The personality disorder has features which may correspond to the disrupted social relations that a young adult would experience at the onset of schizophrenia. It is difficult to maintain personal relationships and there is often an element of paranoia or a tendency to distrust a close friend or family. Hence reports in the media of his girlfriends’ ending relationships.
The incidence of mood disorders is also compatible with news reports and are a common mental health issue in this age group. Frequently this takes the form of an anxiety or panic disorder. They may self-medicate either self-medicate with alcohol or through a prescription that is not revealed to authorities such anxiolytic drugs such as Xanax or Valium.
A severe form of a mood disorder may be major depression. This condition likely to affect somebody attempting suicide. These individuals typically have dysfunctional social interactions and would have a great deal of difficulty maintaining an uninterrupted work schedule.
News reports indicate that he appeared physically healthy. He also had an eye disorder. If he was to self-report visual disturbances, the most common would be blurred vision, double vision, or loss of peripheral vision. Proper examination by a medical doctor or ophthalmologist could reveal the disorder. Some reports have said that he had a problem with his lens. This condition may have been floppy lens has been associated with Marfan’s syndrome. This condition has been associated rarely with familial mental disorders such as schizophrenia and personality disorders.
If we consider structural abnormalities of the brain or organic brain lesions we should consider the ideology as emanating from cerebrovascular injuries, demyelinating conditions, inflammatory, infectious, or miscellaneous causes.

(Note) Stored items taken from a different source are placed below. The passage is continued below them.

(** A witness: an edge on the first of two pixels. *)
Lemma overlay_edges_idempotent_witness :
  overlay_edges {| shape := (1%nat, 2%nat); pixels := [black; white] |}
                {| mask_shape := (1%nat, 2%nat); mask_values := [xff; x00] |} =
    Ok {| shape := (1%nat, 2%nat); pixels := [black; white] |}.
Proof.
  apply (overlay_edges_idempotent
           {| shape := (1%nat, 2%nat); pixels := [white; white] |}).
  reflexivity.
Defined.

Lemma firstn_reshape {A : Type} (k : nat) : forall (n : nat) (data : list A),
  (k <= n)%nat -> firstn k (reshape n data) = reshape k data.
Proof.
  induction k as [|k IH]; intros n data Hk; [reflexivity|].
  destruct n as [|n]; [lia|].
  destruct data as [|a [|b [|c rest]]]; try reflexivity.
  cbn [reshape firstn]. rewrite IH by lia. reflexivity.
Qed.

(** What [load_palette] returns is [reshape n data'] for the bytes
    [data'] it keeps, with [n] rows. *)
Lemma load_palette_shape (data : list byte) (palette : list color) :
  load_palette data = Ok palette ->
  exists data' : list byte,
    palette = reshape (len data' / 3) data' /\
    len data' = (3 * (len data' / 3))%nat /\
    len palette = (len data' / 3)%nat /\
    firstn 24 data' = firstn 24 data.
Proof.
  intros Hload.
  destruct (Nat.eqb_spec (len data) 772) as [E|E].
  - rewrite load_palette_772 in Hload by exact E.
    exists (firstn 768 data).
    assert (Hl : len (firstn 768 data) = 768%nat) by (rewrite length_firstn; lia).
    rewrite Hl. change (768 / 3)%nat with 256%nat.
    split; [rewrite (reshape_firstn 256); congruence|].
    split; [reflexivity|].
    split; [|rewrite firstn_firstn; reflexivity].
    assert (Hp : palette = reshape 256 data) by congruence. subst palette.
    apply reshape_length. lia.
  - destruct (Nat.eq_dec (len data mod 3) 0) as [M|M].
    + rewrite load_palette_multiple in Hload by assumption.
      exists data.
      assert (Hdiv : len data = (3 * (len data / 3))%nat)
        by (pose proof (Nat.div_mod_eq (len data) 3); lia).
      split; [congruence|]. split; [exact Hdiv|]. split; [|reflexivity].
      assert (Hp : palette = reshape (len data / 3) data) by congruence. subst palette.
      apply reshape_length. lia.
    + rewrite load_palette_raises in Hload by assumption. discriminate.
Qed.

(** [stained_glass_effect] reads no more than the first eight colours of
    the palette file: when the file parses to at least eight colours, the
    run is the same as with the first 24 bytes of the file alone. *)
Theorem stained_glass_reads_24_bytes
    (detect_edges : image -> mask) (img : option image) (act_data : list byte)
    (palette : list color) :
  load_palette act_data = Ok palette -> (8 <= len palette)%nat ->
  stained_glass_effect detect_edges img act_data =
  stained_glass_effect detect_edges img (firstn 24 act_data).
Proof.
  intros Hload H8. destruct img as [img|]; [|reflexivity].
  destruct (load_palette_shape act_data palette Hload)
    as (data' & Hpal & Hdiv & Hlen & Hfirst).
  assert (H24 : (24 <= len act_data)%nat).
  { assert (len (firstn 24 data') = 24%nat) by (rewrite length_firstn; lia).
    rewrite Hfirst, length_firstn in H. lia. }
  assert (Hl24 : len (firstn 24 act_data) = 24%nat) by (rewrite length_firstn; lia).
  assert (Hload24 : load_palette (firstn 24 act_data) = Ok (reshape 8 (firstn 24 act_data))).
  { rewrite load_palette_multiple by (rewrite Hl24; first [discriminate | reflexivity]).
    now rewrite Hl24. }
  assert (Hfirst8 : firstn 8 palette = reshape 8 (firstn 24 act_data)).
  { rewrite Hpal.
    etransitivity; [apply firstn_reshape; lia|].
    rewrite <- (reshape_firstn 8 data'), <- (reshape_firstn 8 (firstn 24 act_data)).
    change (3 * 8)%nat with 24%nat. now rewrite firstn_firstn, Hfirst. }
  assert (Hlen8 : @List.length color (reshape 8 (firstn 24 act_data)) = 8%nat)
    by (apply reshape_length; lia).
  unfold stained_glass_effect. rewrite Hload, Hload24. cbn [bind].
  rewrite Hlen8. change (8 <? 8)%nat with false.
  destruct (Nat.ltb_spec (len palette) 8) as [H|_]; [lia|].
  replace (if (8 <? len palette)%nat then firstn 8 palette else palette)
    with (firstn 8 palette).
  - rewrite Hfirst8. reflexivity.
  - destruct (Nat.ltb_spec 8 (len palette)); [reflexivity|].
    apply firstn_all2. lia.
Qed.

(** A witness: a palette file of nine colours. *)
Lemma stained_glass_reads_24_bytes_witness :
  let detect_edges := fun q : image =>
    {| mask_shape := shape q; mask_values := map (fun _ => x00) (pixels q) |} in
  let img := Some {| shape := (1%nat, 1%nat); pixels := [white] |} in
  stained_glass_effect detect_edges img (repeat x00 24 ++ repeat xff 3) =
  stained_glass_effect detect_edges img (firstn 24 (repeat x00 24 ++ repeat xff 3)).
Proof.
  cbv zeta.
  apply (stained_glass_reads_24_bytes _ _ _ (repeat black 8 ++ [white]));
    [reflexivity | cbn; lia].
Defined.

Lemma overlay_edges_pixels (P : color -> Prop) (img : image) (edges : mask) :
  shape img = mask_shape edges ->
  len (pixels img) = len (mask_values edges) ->
  P black -> Forall P (pixels img) ->
  exists result_img,
    overlay_edges img edges = Ok result_img /\
    shape result_img = shape img /\
    len (pixels result_img) = len (pixels img) /\
    Forall P (pixels result_img).
Proof.
  intros Hs Hl Pb HP. rewrite (overlay_edges_ok img edges Hs Hl).
  eexists. split; [reflexivity|]. cbn [shape pixels].
  split; [reflexivity|].
  split; [rewrite length_map, length_combine; lia|].
  apply Forall_forall. intros c Hc.
  apply in_map_iff in Hc. destruct Hc as ([p e] & <- & Hin).
  apply in_combine_l in Hin. cbn [fst snd].
  destruct (byte.unsigned e =? 0); [|exact Pb].
  rewrite Forall_forall in HP. now apply HP.
Qed.

(** With an edge detector that returns an edge map of the shape of its
    input (as Canny does), a readable image and a palette file of at least
    eight colours always end in a written image: of the shape of the
    input, with every pixel one of the first eight palette colours or
    black. *)
Theorem stained_glass_writes
    (detect_edges : image -> mask) (img : image) (act_data : list byte)
    (palette : list color) :
  (forall q, mask_shape (detect_edges q) = shape q /\
             len (mask_values (detect_edges q)) = len (pixels q)) ->
  load_palette act_data = Ok palette -> (8 <= len palette)%nat ->
  exists result_img,
    stained_glass_effect detect_edges (Some img) act_data = Ok (Written result_img) /\
    shape result_img = shape img /\
    len (pixels result_img) = len (pixels img) /\
    Forall (fun c => In c (firstn 8 palette) \/ c = black) (pixels result_img).
Proof.
  intros Hdetect Hload H8. unfold stained_glass_effect. rewrite Hload. cbn [bind].
  destruct (Nat.ltb_spec (len palette) 8) as [H|_]; [lia|].
  replace (if (8 <? len palette)%nat then firstn 8 palette else palette)
    with (firstn 8 palette)
    by (destruct (Nat.ltb_spec 8 (len palette));
        [reflexivity | apply firstn_all2; lia]).
  destruct (apply_palette_in_palette img (firstn 8 palette)) as (q & Hq & Hsq & Hlq & Hin).
  { destruct palette; [cbn in H8; lia | discriminate]. }
  rewrite Hq. cbn [bind].
  destruct (Hdetect q) as [Hs Hl].
  destruct (overlay_edges_pixels (fun c => In c (firstn 8 palette) \/ c = black)
              q (detect_edges q)) as (r & Hr & Hsr & Hlr & HP).
  - now rewrite Hs.
  - now rewrite Hl.
  - now right.
  - eapply Forall_impl; [|exact Hin]. intros c Hc; now left.
  - exists r. rewrite Hr. cbn [bind].
    split; [reflexivity|]. split; [congruence|]. split; [congruence | exact HP].
Qed.

(** A witness: an edge detector that marks every pixel. *)
Lemma stained_glass_writes_witness :
  let detect_edges := fun q : image =>
    {| mask_shape := shape q; mask_values := map (fun _ => xff) (pixels q) |} in
  let img := {| shape := (1%nat, 1%nat); pixels := [white] |} in
  exists result_img,
    stained_glass_effect detect_edges (Some img) (repeat x00 24 ++ repeat xff 3) =
      Ok (Written result_img) /\
    shape result_img = shape img /\
    len (pixels result_img) = len (pixels img) /\
    Forall (fun c => In c (firstn 8 (repeat black 8 ++ [white])) \/ c = black)
           (pixels result_img).
Proof.
  cbv zeta.
  apply (stained_glass_writes _ _ (repeat x00 24 ++ repeat xff 3) (repeat black 8 ++ [white])).
  - intros q. cbn [mask_shape mask_values]. split; [reflexivity | apply length_map].
  - reflexivity.
  - cbn; lia.
Defined.

(** ** The plan of [process_image] *)

Lemma append_inj_l (base s t : string) : (base ++ s = base ++ t)%string -> s = t.
Proof.
  induction base as [|c base IH]; cbn; intros H; [exact H|].
  injection H as H. now apply IH.
Qed.

Lemma NoDup_map_append (base : string) (l : list string) :
  NoDup l -> NoDup (map (String.append base) l).
Proof.
  induction 1 as [|s l Hnotin Hnodup IH]; cbn [map]; constructor; [|exact IH].
  intros Hin. apply in_map_iff in Hin. destruct Hin as (t & Heq & Ht).
  apply append_inj_l in Heq. now subst t.
Qed.

(** Any result of [crop_positions] is [sorted(set(...))] of four values:
    between one and four positions. *)
Lemma crop_positions_length (y_max : Z) (positions : list Z) :
  crop_positions y_max = Ok positions -> (1 <= len positions <= 4)%nat.
Proof.
  unfold crop_positions.
  destruct (Float.truediv y_max 3) as [x1|]; [|discriminate]. cbn [bind].
  destruct (Float.round x1) as [p1|]; [|discriminate]. cbn [bind].
  destruct (Float.truediv (2 * y_max) 3) as [x2|]; [|discriminate]. cbn [bind].
  destruct (Float.round x2) as [p2|]; [|discriminate]. cbn [bind].
  intros H. assert (Hp : positions = sorted_set [0; p1; p2; y_max]) by congruence.
  subst positions. apply sorted_set_length4.
Qed.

My synthesis of the mental and psychiatric conditions brings me to consider an underlying brain lesion. In clinical practice, any patient presenting with new psychiatric illness over the age of 40 would merit referral for brain imaging such as an MRI. This would include older individuals at risk for Alzheimer’s. However in this case of a young adult, we are considering a neurologically silent organic brain lesion manifesting it’s presence with mental illness.
There are a number of common features to organic brain lesions occurring in a specific part of the brain. Lesions of the temporal lobe commonly cause depression. Temporolimbic lesions may present as auditory and visual hallucinations, panic or anxiety disorders.
So in reviewing the preliminary reports about the airman fitness to fly, I find the symptoms and history to be intriguing. Was there a common denominator to his illness? Can we learn from this tragedy?
We are all asking ourselves why a doctor would write a note to keep him from flying but not notify the airline or authorities. Is it reasonable to expect a pilot to self-report his mental problem to his employer? Did the doctor not know that the copilot was still continuing to fly after the previous warnings and notes went unheeded and unused? Why wasn’t there a holistic approach to this pilot’s wellbeing that might bring together other health issues such as his vision disturbance and personality changes?
The accident investigation is also a criminal investigation now. For the flight surgeons and aviation medical examiners, we should pay very close attention.